Saturday 11 July 2015

genesis or æolian dust

The always intriguing Æon magazine invites us to imagine an ecosystem that’s parallel to our own familiarly flourishing one but possibly quite independent—not quite like the writhing, invisible world of microscopic beings that Anton van Leeuwenhoek saw for the first time in the 1670s as this discovery did not have immediately recognisable and world-shattering consequences, since these animalcules seemed to have less to do with the majesty of man than anything imaginable—and along side the life that we know in such a radically different and unorthodox way so as to be completely alien in organisation and expression.
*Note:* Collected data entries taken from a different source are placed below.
Lemma prefix_sep_contains (t path : string) :
  String.prefix (t +:+ "/") path = true -> contains_sep path = true.
Proof.
  revert path. induction t as [|c t IH]; intros path H.
  - change ("" +:+ "/") with "/" in H.
    destruct path as [|b path]; [discriminate|].
    rewrite string_prefix_cons in H.
    destruct (ascii_dec "/" b) as [<-|]; [reflexivity|discriminate].
  - rewrite string_append_cons in H.
    destruct path as [|b path]; [discriminate|].
    rewrite string_prefix_cons in H.
    destruct (ascii_dec c b); [|discriminate].
    simpl. rewrite (IH _ H). apply orb_true_r.
Qed.

(** A path without separator is not below any directory. *)
Lemma rmtree_keeps (tmpdir path : string) (fs : gmap string file) :
  contains_sep path = false -> rmtree tmpdir fs !! path = fs !! path.
Proof.
  intros Hsep. unfold rmtree.
  assert (Hout : String.prefix (tmpdir +:+ "/") path = false).
  { destruct (String.prefix (tmpdir +:+ "/") path) eqn:E; [|reflexivity].
    apply prefix_sep_contains in E. congruence. }
  destruct (fs !! path) as [x|] eqn:Hx.
  - apply map_lookup_filter_Some_2; assumption.
  - apply map_lookup_filter_None_2. left. assumption.
Qed.

(** A name without separator is the updated file only when it is its file
    name. *)
Lemma updated_file_path_has_sep (tmpdir path : string) :
  contains_sep path = false ->
  path <> "updated_cpu_air_params.json" ->
  path <> updated_file_path tmpdir.
Proof.
  intros Hsep Hname ->. unfold updated_file_path, os_path_join in *.
  simpl in Hsep, Hname.
  destruct (String.eqb tmpdir "") eqn:Hdir; simpl in *.
  - apply String.eqb_eq in Hdir. subst tmpdir. apply Hname. reflexivity.
  - destruct (ends_with_sep tmpdir) eqn:Hend;
      rewrite !contains_sep_append in Hsep.
    + rewrite (ends_with_sep_contains _ Hend) in Hsep. discriminate.
    + simpl in Hsep. rewrite orb_true_r in Hsep. discriminate.
Qed.

Lemma appends_weaken {A} (ok ok' : level * message -> bool) (m : M A) :
  (forall line, ok line = true -> ok' line = true) ->
  appends ok m -> appends ok' m.
Proof.
  intros Himp Hm w. destruct (Hm w) as (extra & He & Hok).
  exists extra. split; [assumption|].
  apply forallb_forall. intros x Hx.
  apply Himp. eapply forallb_forall in Hok; eassumption.
Qed.
Lemma binary64_one_plus_absorbs (y : R) :
  y <= -16 -> binary64_one_plus (Rpower 10 y) = 1.
Proof.
  intros Hy. unfold binary64_one_plus.
  destruct (Rle_dec (Rpower 10 y) binary64_half_epsilon) as [_ | Hn];
    [reflexivity | ].
  exfalso. apply Hn.
  assert (Hle : Rpower 10 y <= Rpower 10 (-16)) by (apply Rle_Rpower; lra).
  pose proof pow10_minus_16_absorbed. lra.
Qed.

Lemma binary64_one_plus_ge_1 (x : R) : 0 < x -> 1 <= binary64_one_plus x.
Proof.
  intros Hx. unfold binary64_one_plus.
  destruct (Rle_dec x binary64_half_epsilon); lra.
Qed.

(** ** The capacity *)

(** Between -150 and 3000 dB the two embeddings of lines 27 and 28 agree. *)
Lemma shannon_capacity_binary64_exact (bw snr_db : R) :
  -150 <= snr_db <= 3000 ->
  shannon_capacity_binary64 bw snr_db = Ok (capacity_value bw snr_db).
Proof.
  intros [Hlo Hhi]. unfold shannon_capacity_binary64.
  rewrite py_pow10_ok by lra. cbn [bind].
  rewrite binary64_one_plus_exact by lra.
  pose proof (snr_lin_pos snr_db) as Hs.
  unfold np_log2.
  destruct (Rlt_dec 0 (1 + Rpower 10 (snr_db / 10))) as [_ | Hn]; [ | lra].
  reflexivity.
Qed.

(** Up to 3000 dB line 27 does not overflow, and the capacity is a number. *)
Lemma shannon_capacity_binary64_defined (bw snr_db : R) :
  snr_db <= 3000 -> exists c : R, shannon_capacity_binary64 bw snr_db = Ok c.
Proof.
  intros Hhi. unfold shannon_capacity_binary64.
  rewrite py_pow10_ok by lra. cbn [bind].
  pose proof (binary64_one_plus_ge_1 _ (snr_lin_pos snr_db)) as H1.
  unfold np_log2.
  destruct (Rlt_dec 0 (binary64_one_plus (Rpower 10 (snr_db / 10))))
    as [_ | Hn]; [ | lra].
  eexists. reflexivity.
Qed.

(** From 3100 dB on line 27 raises. *)
Lemma shannon_capacity_binary64_overflow (bw snr_db : R) :
  3100 <= snr_db -> shannon_capacity_binary64 bw snr_db = Raise OverflowError.
Proof.
  intros Hs. unfold shannon_capacity_binary64.
  rewrite py_pow10_overflow by lra. reflexivity.
Qed.

(** At -160 dB and below [1 + snr_lin] is [1.0] and the capacity is [0.0]. *)
Lemma shannon_capacity_binary64_absorbed (bw snr_db : R) :
  snr_db <= -160 -> shannon_capacity_binary64 bw snr_db = Ok 0.
Proof.
  intros Hs. unfold shannon_capacity_binary64.
  rewrite py_pow10_ok by lra. cbn [bind].
  rewrite binary64_one_plus_absorbs by lra.
  unfold np_log2.
  destruct (Rlt_dec 0 1) as [_ | Hn]; [ | lra].
  cbn [bind]. f_equal. rewrite ln_1. unfold Rdiv. lra.
Qed.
I think there are good indicators that our prejudice is slowly succumbing to surprise and serendipity—the resourcefulness of biology, as the search continues for extra-terrestrial intelligence and we find niches of creeping and reproducing beings in the most unexpected of places, but for all these positive developments, we still could fail if our criteria for thriving only cleaves to what we know and expect. Of course it would be more exciting and apparent to be confronted with the mute artefacts of an otherworldly civilisation or megafauna lopping across far-away plains—rather than enigmatic crystals, sludge, erosion, curious matter circling the drain, or creatures perpetuated by human belief in numerology or patent medicines and are happy hitchhikers. One concrete example given of a seemingly biogenic phenomena (that may have originated in a genesis before the one that’s our creation narrative or afterwards, like viruses, plasmids and preons that seem to prey on our weaknesses) is in the patina called desert varnish, debated since before the time of Darwin whether vegetable or mineral, of a sheen that forms on the surface of rocks, that’s extremely hydrophobic and contains elements not native to the local environment. The varnish, however, is inchoate, endemic to deserts around the world, from Africa to the Antarctic, and is even that verdigris that was scrapped away by our ancestors to produce the most ancient and enduring petroglyphs as signs that we were here too.